Based on our own data and consideration of the literature, we have proposed that the integration of sensory, motor, limbic, and associative areas occurs pari passu with the structural development of the cortex as a unified structure, i.e., as "whole cloth" (Goldman-Rakic, Bourgeois, and Rakic, 1997). Further, we would argue that the level and complexity of processing advances with each progressive stage of development. Our working hypothesis is that concurrent synaptogenesis in the whole cortical mantle during the rapid phase 3 allows the early coordinated emergence of all cortical functions (Rakic, Bourgeois, and Goldman-Rakic, 1994; Rakic et al., 1986).

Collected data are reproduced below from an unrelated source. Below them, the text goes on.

(* ===== verification/RgMgr.v ===== *)
(** * Replication groups

    [ReplicationGroup] and [RgManager]
    (src/src/extentmanager/replication_group.h and .cpp): the groups of
    servers that replicate a pool's extents, and the choice of a group for
    each new extent.

    Groups and per-server queues ([EsRg]) are shared objects in the source;
    here the groups are in [rg_map_], the [EsRg] objects in a map by server,
    and the queues hold their keys.  The allocator is used by [init] only, so
    it is not part of the state.  [None] is undefined behaviour. *)

From stdpp Require Import sorting.
From S2P Require Import Prelude Status Codec KvStore Persist Enums Net Heap EsMgr RgAllocater Placement PlacementRack.

#[local] Open Scope string_scope.
#[local] Open Scope Z_scope.

Record ReplicationGroup : Type := mkReplicationGroup {
  rg_id_ : string;
  rg_status_ : Z;
  rg_nr_extents_ : Z;
  rg_pool_id_ : string;
  rg_create_time_ : string;
  rg_update_time_ : string;
  rg_extent_servers_ : list Z
}.

Definition RG_new (now id pool_id : string) : ReplicationGroup :=
  mkReplicationGroup id kRGStatusOk 0 pool_id now now [].

Definition RG_kv_key (g : ReplicationGroup) : string :=
  kRGKvPrefix +:+ "_" +:+ rg_pool_id_ g +:+ "_" +:+ rg_id_ g.

(** A vector of [int]s is stored as its size and the bytes of its elements. *)
Definition RG_members : codec ReplicationGroup := {|
  save g := save string_codec (rg_id_ g) +:+ save int_codec (rg_status_ g)
    +:+ save u64_codec (rg_nr_extents_ g) +:+ save string_codec (rg_pool_id_ g)
    +:+ save string_codec (rg_create_time_ g) +:+ save string_codec (rg_update_time_ g)
    +:+ save (vector_codec int_codec) (rg_extent_servers_ g);
  load s :=
    '(id, s) ← load string_codec s;
    '(status, s) ← load int_codec s;
    '(nr_extents, s) ← load u64_codec s;
    '(pool_id, s) ← load string_codec s;
    '(create_time, s) ← load string_codec s;
    '(update_time, s) ← load string_codec s;
    '(extent_servers, s) ← load (vector_codec int_codec) s;
    Some (mkReplicationGroup id status nr_extents pool_id create_time update_time extent_servers, s);
  storable g := storable string_codec (rg_id_ g) /\ storable int_codec (rg_status_ g) /\
    storable u64_codec (rg_nr_extents_ g) /\ storable string_codec (rg_pool_id_ g) /\
    storable string_codec (rg_create_time_ g) /\ storable string_codec (rg_update_time_ g) /\
    storable (vector_codec int_codec) (rg_extent_servers_ g)
|}.

Definition RG_codec : codec ReplicationGroup := versioned 0 (fun _ => RG_members).

Lemma RG_codec_ok : codec_ok RG_codec.
Proof.
  apply versioned_ok; [unfold is_u32; lia|].
  intros [] rest H. cbn -[u64_codec int_codec string_codec vector_codec] in *. by archive.
Qed.

(** [common::pb::ReplicaGroup]. *)
Record PbReplicaGroup : Type := mkPbReplicaGroup {
  pb_rg_id : string;
  pb_rg_status : Z;
  pb_rg_extent_size : Z;
  pb_rg_nr_extents : Z;
  pb_rg_pool_id : string;
  pb_rg_create_date : string;
  pb_rg_update_date : string;
  pb_rg_extent_servers : list Z
}.

(** [extent_size] is the configured one; the message field is 32 bits wide. *)
Definition ToPbReplicationGroup (extent_size : Z) (g : ReplicationGroup) : PbReplicaGroup :=
  mkPbReplicaGroup (rg_id_ g) (ToPbRgStatus (rg_status_ g)) (wrap32 extent_size) (rg_nr_extents_ g)
    (rg_pool_id_ g) (rg_create_time_ g) (rg_update_time_ g) (rg_extent_servers_ g).

Definition set_servers (g : ReplicationGroup) (servers : list Z) : ReplicationGroup :=
  mkReplicationGroup (rg_id_ g) (rg_status_ g) (rg_nr_extents_ g) (rg_pool_id_ g) (rg_create_time_ g)
    (rg_update_time_ g) servers.

Definition set_nr_extents (g : ReplicationGroup) (n : Z) : ReplicationGroup :=
  mkReplicationGroup (rg_id_ g) (rg_status_ g) n (rg_pool_id_ g) (rg_create_time_ g)
    (rg_update_time_ g) (rg_extent_servers_ g).

(** [get_extent_servers().push_back(id)]. *)
Definition add_server (id : Z) (g : ReplicationGroup) : ReplicationGroup :=
  set_servers g (rg_extent_servers_ g ++ [id])%list.

Abbreviation RgMap := (gmap string ReplicationGroup).

Definition RGCmp (rgs : RgMap) (lhs rhs : string) : option bool :=
  l ← rgs !! lhs; r ← rgs !! rhs; Some (rg_nr_extents_ r <? rg_nr_extents_ l).

(** The groups with one primary. *)
Record EsRg : Type := mkEsRg { er_id : Z; er_weight : Z; er_nr_extents : Z; er_heap : list string }.

Definition EsRgCmp (es_rgs : gmap Z EsRg) (lhs rhs : Z) : option bool :=
  l ← es_rgs !! lhs; r ← es_rgs !! rhs;
  a ← udiv (wrap64 (10000 * er_nr_extents l)) (wrap64 (er_weight l));
  b ← udiv (wrap64 (10000 * er_nr_extents r)) (wrap64 (er_weight r));
  Some (b <? a).

Record RgManager : Type := mkRgManager {
  rg_map_ : RgMap;
  es_rgs_ : gmap Z EsRg;
  es_rg_heap_ : list Z
}.

Definition RgManager_new : RgManager := mkRgManager ∅ ∅ [].

(** The order in which [for (auto &rg : rg_map_)] visits the groups is not
    specified in the source; it is the same in every loop over an unchanged
    table. *)
Definition rg_order (m : RgMap) : list string := (map_to_list m).*1.

Section RgManager.
Context `{RocksDB DB} `{Crc32c}.

Definition encode_rg (g : ReplicationGroup) : string := Serializer_Encode RG_codec g.

(** The batched [MultiPut] loop: [limit] entries a batch, the rest at the
    end. *)
Fixpoint multi_put_loop (limit : nat) (db : DB) (entries kvs : list KV) : bool * DB :=
  match entries with
  | [] =>
      match kvs with
      | [] => (true, db)
      | _ => let '(status, db) := RocksStore_MultiPut db kvs in (RocksStatus_ok status, db)
      end
  | kv :: entries' =>
      let kvs := (kvs ++ [kv])%list in
      if Nat.eqb (length kvs) limit then
        let '(status, db) := RocksStore_MultiPut db kvs in
        if negb (RocksStatus_ok status) then (false, db)
        else multi_put_loop limit db entries' []
      else multi_put_loop limit db entries' kvs
  end.

(** The loop of [build_heap] over the groups. *)
Fixpoint build_heap_loop (rgs : RgMap) (order : list string) (es_rgs : gmap Z EsRg) (heap : list Z)
  : option (gmap Z EsRg * list Z) :=
  match order with
  | [] => Some (es_rgs, heap)
  | key :: order' =>
      g ← rgs !! key;
      primary ← head (rg_extent_servers_ g);
      match es_rgs !! primary with
      | Some er =>
          q ← pq_push (RGCmp rgs) (er_heap er) key;
          let er := mkEsRg (er_id er) (er_weight er + 1) (wrap64 (er_nr_extents er + rg_nr_extents_ g)) q in
          build_heap_loop rgs order' (<[primary := er]> es_rgs) heap
      | None =>
          q ← pq_push (RGCmp rgs) [] key;
          let er := mkEsRg primary 1 (wrap64 (0 + rg_nr_extents_ g)) q in
          let es_rgs := <[primary := er]> es_rgs in
          heap ← pq_push (EsRgCmp es_rgs) heap primary;
          build_heap_loop rgs order' es_rgs heap
      end
  end.

(** [es_rg_map] is a local of [build_heap]; the queue is a member, empty when
    [build_heap] is called: by [init], which succeeds once, and by recovery,
    on a new manager. *)
Definition build_heap (m : RgManager) : option RgManager :=
  '(es_rgs, heap) ← build_heap_loop (rg_map_ m) (rg_order (rg_map_ m)) ∅ (es_rg_heap_ m);
  Some (mkRgManager (rg_map_ m) es_rgs heap).

(** ** Placing the groups *)

Section Init.
Context `{RGAllocater A}.

Fixpoint assign_primaries (ess : EsManager) (a : A) (rgs : RgMap) (order : list string)
  : option (EsManager * A * RgMap) :=
  match order with
  | [] => Some (ess, a, rgs)
  | key :: order' =>
      '(id, ess, a) ← ra_select_primary ess a;
      assign_primaries ess a (alter (add_server id) key rgs) order'
  end.

(** One round over the groups; [false] is the early return. *)
Fixpoint assign_secondaries (ess : EsManager) (a : A) (rgs : RgMap) (order : list string)
  : option (bool * EsManager * A * RgMap) :=
  match order with
  | [] => Some (true, ess, a, rgs)
  | key :: order' =>
      g ← rgs !! key;
      '(es, ess, a) ← ra_select_secondary ess a (rg_extent_servers_ g);
      match es with
      | None => Some (false, ess, a, rgs)
      | Some id => assign_secondaries ess a (alter (add_server id) key rgs) order'
      end
  end.

Fixpoint secondary_rounds (rounds : nat) (ess : EsManager) (a : A) (rgs : RgMap) (order : list string)
  : option (bool * EsManager * A * RgMap) :=
  match rounds with
  | O => Some (true, ess, a, rgs)
  | S rounds' =>
      '(go, ess, a, rgs) ← assign_secondaries ess a rgs order;
      if negb go then Some (false, ess, a, rgs) else secondary_rounds rounds' ess a rgs order
  end.

(** [pool_id + "." + std::to_string(i)] for [i] below [n]. *)
Definition rg_ids (pool_id : string) (n : Z) : list string :=
  map (fun i => pool_id +:+ "." +:+ dec (Z.of_nat i)) (seq 0 (Z.to_nat n)).

(** [init] once the allocator has been chosen. *)
Definition init_with (rg_per_es extent_size : Z) (now : string) (db : DB) (m : RgManager)
  (ess : EsManager) (pool_id : string) (replica_count : Z) (ids : list Z)
  : option (Status * DB * RgManager * EsManager) :=
  '(status, ess, a) ← ra_init ess (ra_new (A := A)) ids extent_size;
  if negb (ok status) then Some (status, db, m, ess)
  else
    let rg_total := to_int (wrap64 (rg_per_es * Z.of_nat (length ids))) in
    let rgs := foldl (fun rgs id => <[id := RG_new now id pool_id]> rgs) (rg_map_ m)
                 (rg_ids pool_id rg_total) in
    let order := rg_order rgs in
    '(ess, a, rgs) ← assign_primaries ess a rgs order;
    '(go, ess, a, rgs) ← secondary_rounds (Z.to_nat (replica_count - 1)) ess a rgs order;
    let m := mkRgManager rgs (es_rgs_ m) (es_rg_heap_ m) in
    if negb go then Some (mkStatus CYPRE_EM_RG_ALLOCATE_FAIL "", db, m, ess)
    else
      let kvs := map (fun g => (RG_kv_key g, encode_rg g)) (map_to_list rgs).*2 in
      let '(stored, db) := multi_put_loop 50 db kvs [] in
      if negb stored
      then Some (mkStatus CYPRE_EM_STORE_ERROR "persist replication meta failed", db, m, ess)
      else m ← build_heap m; Some (Status_default, db, m, ess).
End Init.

In agreement with others, we would argue that concurrency is essential for the competitive and selective interactions among the very heterogeneous cortical inputs arriving at each point of the cortex (e.g., Changeux and Danchin, 1976; Katz and Shatz, 1996; Antonini and Stryker, 1998). However, full maturation of cortical functions is a protracted process that may require many years to be achieved in the macaque (Goldman-Rakic, Bourgeois, and Rakic, 1997) and more than a decade in the human (Rakic, Bourgeois, and Goldman-Rakic, 1994; Huttenlocher and Dab-holkar, 1997).